### Given records
(** Nothing is read or written once the failed fetch of the roles has been
    reported. *)
Definition aborted_on_roles_failure (t : list event) : bool :=
  match after_roles_failure t with
  | Some post => forallb (fun ev => negb (is_read ev) && negb (is_write ev)) post
  | None => true
  end.

(** No two records carry the same id. *)
Definition unique_ids `{StrBuiltins} (records : list pydict) : Prop :=
  forall r1 r2 k, r1 ∈ records -> r2 ∈ records ->
    old_id r1 = inr k -> old_id r2 = inr k -> r1 = r2.

Section Subjects.
Context `{StrBuiltins}.

(** An overwrite entry scoped to a role: [overwrite['type'] == 0]. *)
Definition role_scoped (overwrite : pyval) : Prop :=
  exists ty, subscript overwrite "type" = inr ty /\ eq_int ty 0 = true.

(** An overwrite entry scoped to a member (type 1), or to anything that
    is not a role. *)
Definition member_scoped (overwrite : pyval) : Prop :=
  exists ty, subscript overwrite "type" = inr ty /\ eq_int ty 0 = false.

(** The id of the subject of the entry is the old role id [k]. *)
Definition subject (overwrite : pyval) (k : Z) : Prop :=
  exists s, subscript overwrite "id" = inr (VStr s) /\
            isdigit s = true /\ int_of_str s = Some k.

### What to produce
Take the line that holds "(** An overwrite entry scoped to a member" as the first line and the last line of the data as the final one. Retype everything between, both included, exactly.

### Answer space
(** An overwrite entry scoped to a member (type 1), or to anything that
    is not a role. *)
Definition member_scoped (overwrite : pyval) : Prop :=
  exists ty, subscript overwrite "type" = inr ty /\ eq_int ty 0 = false.

(** The id of the subject of the entry is the old role id [k]. *)
Definition subject (overwrite : pyval) (k : Z) : Prop :=
  exists s, subscript overwrite "id" = inr (VStr s) /\
            isdigit s = true /\ int_of_str s = Some k.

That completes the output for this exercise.